» Records shown:

======

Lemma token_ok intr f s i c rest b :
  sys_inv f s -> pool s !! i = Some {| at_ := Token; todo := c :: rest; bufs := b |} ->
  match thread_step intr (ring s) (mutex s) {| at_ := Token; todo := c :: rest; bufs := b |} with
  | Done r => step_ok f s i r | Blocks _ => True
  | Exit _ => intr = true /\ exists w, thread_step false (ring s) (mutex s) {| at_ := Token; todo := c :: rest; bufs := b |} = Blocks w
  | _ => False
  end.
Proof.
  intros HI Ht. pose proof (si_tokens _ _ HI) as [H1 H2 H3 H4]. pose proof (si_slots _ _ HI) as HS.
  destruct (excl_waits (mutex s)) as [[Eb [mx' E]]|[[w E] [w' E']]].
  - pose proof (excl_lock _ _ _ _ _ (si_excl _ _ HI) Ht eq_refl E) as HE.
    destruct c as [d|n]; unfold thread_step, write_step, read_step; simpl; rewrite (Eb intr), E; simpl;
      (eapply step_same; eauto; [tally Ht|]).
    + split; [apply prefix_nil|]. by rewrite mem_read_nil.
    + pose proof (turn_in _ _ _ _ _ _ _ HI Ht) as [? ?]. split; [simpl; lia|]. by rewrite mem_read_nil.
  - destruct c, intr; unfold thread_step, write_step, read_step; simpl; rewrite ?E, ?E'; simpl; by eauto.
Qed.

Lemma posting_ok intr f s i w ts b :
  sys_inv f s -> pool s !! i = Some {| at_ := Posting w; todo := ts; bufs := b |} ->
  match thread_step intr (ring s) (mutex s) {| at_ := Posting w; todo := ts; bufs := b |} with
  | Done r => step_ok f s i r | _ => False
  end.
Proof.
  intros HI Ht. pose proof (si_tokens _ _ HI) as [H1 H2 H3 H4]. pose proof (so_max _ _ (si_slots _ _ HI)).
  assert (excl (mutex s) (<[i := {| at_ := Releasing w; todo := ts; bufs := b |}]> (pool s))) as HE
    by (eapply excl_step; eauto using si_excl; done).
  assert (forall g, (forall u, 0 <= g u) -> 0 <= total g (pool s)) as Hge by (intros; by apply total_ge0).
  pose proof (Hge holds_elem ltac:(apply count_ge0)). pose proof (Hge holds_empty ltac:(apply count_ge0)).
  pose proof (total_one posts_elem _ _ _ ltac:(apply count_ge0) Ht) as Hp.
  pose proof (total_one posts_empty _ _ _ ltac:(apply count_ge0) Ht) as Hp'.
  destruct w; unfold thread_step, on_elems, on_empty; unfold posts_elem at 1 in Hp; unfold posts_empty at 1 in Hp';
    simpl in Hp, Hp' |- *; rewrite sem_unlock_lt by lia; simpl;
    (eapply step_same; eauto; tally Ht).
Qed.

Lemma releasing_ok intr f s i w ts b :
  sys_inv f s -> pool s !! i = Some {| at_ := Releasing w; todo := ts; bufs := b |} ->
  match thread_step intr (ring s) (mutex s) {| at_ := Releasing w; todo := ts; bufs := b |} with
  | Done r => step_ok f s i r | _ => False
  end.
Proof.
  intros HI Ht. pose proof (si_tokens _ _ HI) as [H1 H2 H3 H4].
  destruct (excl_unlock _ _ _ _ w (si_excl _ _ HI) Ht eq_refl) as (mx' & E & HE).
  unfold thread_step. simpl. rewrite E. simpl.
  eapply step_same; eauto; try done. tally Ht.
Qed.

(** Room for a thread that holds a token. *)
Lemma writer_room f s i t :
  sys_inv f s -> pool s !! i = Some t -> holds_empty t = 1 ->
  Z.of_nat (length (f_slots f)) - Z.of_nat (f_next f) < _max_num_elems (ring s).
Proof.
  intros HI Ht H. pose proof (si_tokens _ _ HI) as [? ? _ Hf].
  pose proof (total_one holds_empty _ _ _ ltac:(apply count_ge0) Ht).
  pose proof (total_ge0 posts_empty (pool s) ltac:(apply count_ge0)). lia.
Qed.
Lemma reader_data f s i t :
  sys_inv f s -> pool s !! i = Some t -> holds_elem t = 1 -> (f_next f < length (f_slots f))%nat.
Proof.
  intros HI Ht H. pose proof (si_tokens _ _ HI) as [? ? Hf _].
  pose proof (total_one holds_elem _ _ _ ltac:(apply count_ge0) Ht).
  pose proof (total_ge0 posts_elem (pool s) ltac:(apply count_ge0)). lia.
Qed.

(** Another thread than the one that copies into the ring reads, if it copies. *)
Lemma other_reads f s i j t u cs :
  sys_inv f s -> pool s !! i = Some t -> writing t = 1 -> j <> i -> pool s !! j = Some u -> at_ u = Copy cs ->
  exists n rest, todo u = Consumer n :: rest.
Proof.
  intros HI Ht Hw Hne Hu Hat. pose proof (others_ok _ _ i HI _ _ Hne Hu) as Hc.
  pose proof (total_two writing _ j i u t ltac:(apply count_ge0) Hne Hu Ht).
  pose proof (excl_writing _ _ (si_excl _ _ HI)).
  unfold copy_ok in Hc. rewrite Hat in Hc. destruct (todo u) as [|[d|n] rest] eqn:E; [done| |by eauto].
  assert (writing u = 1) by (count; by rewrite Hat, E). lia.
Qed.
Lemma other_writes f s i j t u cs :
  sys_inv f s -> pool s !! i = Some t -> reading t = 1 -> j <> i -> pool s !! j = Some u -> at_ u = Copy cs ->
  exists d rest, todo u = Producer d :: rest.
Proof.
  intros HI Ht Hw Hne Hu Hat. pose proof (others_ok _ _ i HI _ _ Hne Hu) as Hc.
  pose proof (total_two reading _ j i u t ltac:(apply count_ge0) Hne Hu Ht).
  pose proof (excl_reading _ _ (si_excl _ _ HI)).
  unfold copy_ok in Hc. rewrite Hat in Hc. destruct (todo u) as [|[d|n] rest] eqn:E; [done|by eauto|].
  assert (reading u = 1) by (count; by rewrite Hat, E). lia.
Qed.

======

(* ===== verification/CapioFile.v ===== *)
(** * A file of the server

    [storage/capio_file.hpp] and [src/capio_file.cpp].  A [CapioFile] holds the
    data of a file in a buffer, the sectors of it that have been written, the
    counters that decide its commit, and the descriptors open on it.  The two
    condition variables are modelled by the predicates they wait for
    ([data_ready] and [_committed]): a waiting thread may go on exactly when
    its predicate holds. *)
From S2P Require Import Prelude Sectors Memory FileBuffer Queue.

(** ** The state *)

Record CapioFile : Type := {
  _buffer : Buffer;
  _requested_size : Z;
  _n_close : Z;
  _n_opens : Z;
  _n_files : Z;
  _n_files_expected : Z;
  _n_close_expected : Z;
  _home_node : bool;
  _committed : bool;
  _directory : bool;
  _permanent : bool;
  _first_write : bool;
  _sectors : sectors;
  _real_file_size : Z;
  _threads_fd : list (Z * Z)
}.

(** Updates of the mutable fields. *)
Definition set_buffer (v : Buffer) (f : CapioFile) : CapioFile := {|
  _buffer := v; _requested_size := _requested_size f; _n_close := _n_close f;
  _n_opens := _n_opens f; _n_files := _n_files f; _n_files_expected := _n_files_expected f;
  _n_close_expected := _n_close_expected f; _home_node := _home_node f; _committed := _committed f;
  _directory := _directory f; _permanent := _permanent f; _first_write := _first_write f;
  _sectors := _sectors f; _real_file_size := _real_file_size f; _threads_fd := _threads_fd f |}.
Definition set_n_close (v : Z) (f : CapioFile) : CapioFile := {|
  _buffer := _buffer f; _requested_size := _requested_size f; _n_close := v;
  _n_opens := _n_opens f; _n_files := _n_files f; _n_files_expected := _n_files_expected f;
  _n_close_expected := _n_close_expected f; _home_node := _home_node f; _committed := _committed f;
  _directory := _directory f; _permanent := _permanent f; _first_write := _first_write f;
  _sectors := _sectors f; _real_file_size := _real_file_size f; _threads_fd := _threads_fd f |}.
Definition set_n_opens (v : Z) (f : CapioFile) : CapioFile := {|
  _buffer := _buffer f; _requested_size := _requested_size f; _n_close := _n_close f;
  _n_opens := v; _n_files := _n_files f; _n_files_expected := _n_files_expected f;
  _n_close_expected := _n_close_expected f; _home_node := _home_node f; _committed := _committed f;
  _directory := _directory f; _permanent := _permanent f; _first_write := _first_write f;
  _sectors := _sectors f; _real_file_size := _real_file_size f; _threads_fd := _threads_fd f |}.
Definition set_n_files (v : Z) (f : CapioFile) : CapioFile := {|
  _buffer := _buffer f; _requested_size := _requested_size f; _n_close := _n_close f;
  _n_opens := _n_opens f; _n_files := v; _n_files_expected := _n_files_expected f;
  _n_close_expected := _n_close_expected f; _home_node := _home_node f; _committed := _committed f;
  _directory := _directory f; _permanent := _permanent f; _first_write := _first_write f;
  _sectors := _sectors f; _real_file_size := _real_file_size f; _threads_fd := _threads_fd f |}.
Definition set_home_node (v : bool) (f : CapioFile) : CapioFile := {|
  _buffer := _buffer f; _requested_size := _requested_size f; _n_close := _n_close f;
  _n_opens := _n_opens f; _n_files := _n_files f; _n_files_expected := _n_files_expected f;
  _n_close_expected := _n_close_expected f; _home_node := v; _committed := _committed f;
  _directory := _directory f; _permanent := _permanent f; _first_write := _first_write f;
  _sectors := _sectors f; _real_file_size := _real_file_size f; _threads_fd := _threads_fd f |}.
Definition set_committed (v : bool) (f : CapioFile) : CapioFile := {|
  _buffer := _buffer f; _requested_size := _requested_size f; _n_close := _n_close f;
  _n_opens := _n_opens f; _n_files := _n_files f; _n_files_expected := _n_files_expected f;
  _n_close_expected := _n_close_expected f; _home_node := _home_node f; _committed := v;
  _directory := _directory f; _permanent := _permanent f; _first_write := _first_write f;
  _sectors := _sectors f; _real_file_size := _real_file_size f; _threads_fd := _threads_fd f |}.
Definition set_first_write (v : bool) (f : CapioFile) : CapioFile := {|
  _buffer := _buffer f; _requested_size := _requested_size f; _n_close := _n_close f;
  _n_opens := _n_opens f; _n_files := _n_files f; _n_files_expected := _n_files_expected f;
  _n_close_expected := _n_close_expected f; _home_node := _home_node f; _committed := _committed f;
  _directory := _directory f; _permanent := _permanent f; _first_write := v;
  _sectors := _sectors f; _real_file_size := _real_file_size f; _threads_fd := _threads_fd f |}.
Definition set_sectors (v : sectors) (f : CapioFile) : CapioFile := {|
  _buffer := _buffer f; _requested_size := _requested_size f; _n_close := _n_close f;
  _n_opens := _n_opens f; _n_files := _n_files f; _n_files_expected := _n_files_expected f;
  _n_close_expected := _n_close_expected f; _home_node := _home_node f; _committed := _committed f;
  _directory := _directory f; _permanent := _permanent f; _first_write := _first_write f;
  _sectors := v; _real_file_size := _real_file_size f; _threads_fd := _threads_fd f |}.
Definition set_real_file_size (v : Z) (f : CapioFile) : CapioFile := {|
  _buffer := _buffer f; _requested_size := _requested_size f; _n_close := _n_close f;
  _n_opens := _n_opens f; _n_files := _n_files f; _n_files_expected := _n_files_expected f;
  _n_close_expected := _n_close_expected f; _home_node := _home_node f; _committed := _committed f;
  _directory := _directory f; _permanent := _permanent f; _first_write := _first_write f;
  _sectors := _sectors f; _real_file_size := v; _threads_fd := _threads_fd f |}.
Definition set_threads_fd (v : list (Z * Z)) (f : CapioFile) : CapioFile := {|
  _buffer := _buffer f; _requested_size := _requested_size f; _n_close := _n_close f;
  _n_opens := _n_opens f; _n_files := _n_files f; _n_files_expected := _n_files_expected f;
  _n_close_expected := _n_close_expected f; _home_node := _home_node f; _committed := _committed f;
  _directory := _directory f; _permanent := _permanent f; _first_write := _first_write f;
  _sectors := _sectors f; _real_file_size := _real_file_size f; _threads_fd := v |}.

======

» Exercise instructions: Repeat exactly the lines above from the one with "pose proof (Hge holds_elem" up to and including the one with "pose proof (excl_writing". No other line belongs in the reply.

» Worked solution:
  pose proof (Hge holds_elem ltac:(apply count_ge0)). pose proof (Hge holds_empty ltac:(apply count_ge0)).
  pose proof (total_one posts_elem _ _ _ ltac:(apply count_ge0) Ht) as Hp.
  pose proof (total_one posts_empty _ _ _ ltac:(apply count_ge0) Ht) as Hp'.
  destruct w; unfold thread_step, on_elems, on_empty; unfold posts_elem at 1 in Hp; unfold posts_empty at 1 in Hp';
    simpl in Hp, Hp' |- *; rewrite sem_unlock_lt by lia; simpl;
    (eapply step_same; eauto; tally Ht).
Qed.

Lemma releasing_ok intr f s i w ts b :
  sys_inv f s -> pool s !! i = Some {| at_ := Releasing w; todo := ts; bufs := b |} ->
  match thread_step intr (ring s) (mutex s) {| at_ := Releasing w; todo := ts; bufs := b |} with
  | Done r => step_ok f s i r | _ => False
  end.
Proof.
  intros HI Ht. pose proof (si_tokens _ _ HI) as [H1 H2 H3 H4].
  destruct (excl_unlock _ _ _ _ w (si_excl _ _ HI) Ht eq_refl) as (mx' & E & HE).
  unfold thread_step. simpl. rewrite E. simpl.
  eapply step_same; eauto; try done. tally Ht.
Qed.

(** Room for a thread that holds a token. *)
Lemma writer_room f s i t :
  sys_inv f s -> pool s !! i = Some t -> holds_empty t = 1 ->
  Z.of_nat (length (f_slots f)) - Z.of_nat (f_next f) < _max_num_elems (ring s).
Proof.
  intros HI Ht H. pose proof (si_tokens _ _ HI) as [? ? _ Hf].
  pose proof (total_one holds_empty _ _ _ ltac:(apply count_ge0) Ht).
  pose proof (total_ge0 posts_empty (pool s) ltac:(apply count_ge0)). lia.
Qed.
Lemma reader_data f s i t :
  sys_inv f s -> pool s !! i = Some t -> holds_elem t = 1 -> (f_next f < length (f_slots f))%nat.
Proof.
  intros HI Ht H. pose proof (si_tokens _ _ HI) as [? ? Hf _].
  pose proof (total_one holds_elem _ _ _ ltac:(apply count_ge0) Ht).
  pose proof (total_ge0 posts_elem (pool s) ltac:(apply count_ge0)). lia.
Qed.

(** Another thread than the one that copies into the ring reads, if it copies. *)
Lemma other_reads f s i j t u cs :
  sys_inv f s -> pool s !! i = Some t -> writing t = 1 -> j <> i -> pool s !! j = Some u -> at_ u = Copy cs ->
  exists n rest, todo u = Consumer n :: rest.
Proof.
  intros HI Ht Hw Hne Hu Hat. pose proof (others_ok _ _ i HI _ _ Hne Hu) as Hc.
  pose proof (total_two writing _ j i u t ltac:(apply count_ge0) Hne Hu Ht).
  pose proof (excl_writing _ _ (si_excl _ _ HI)).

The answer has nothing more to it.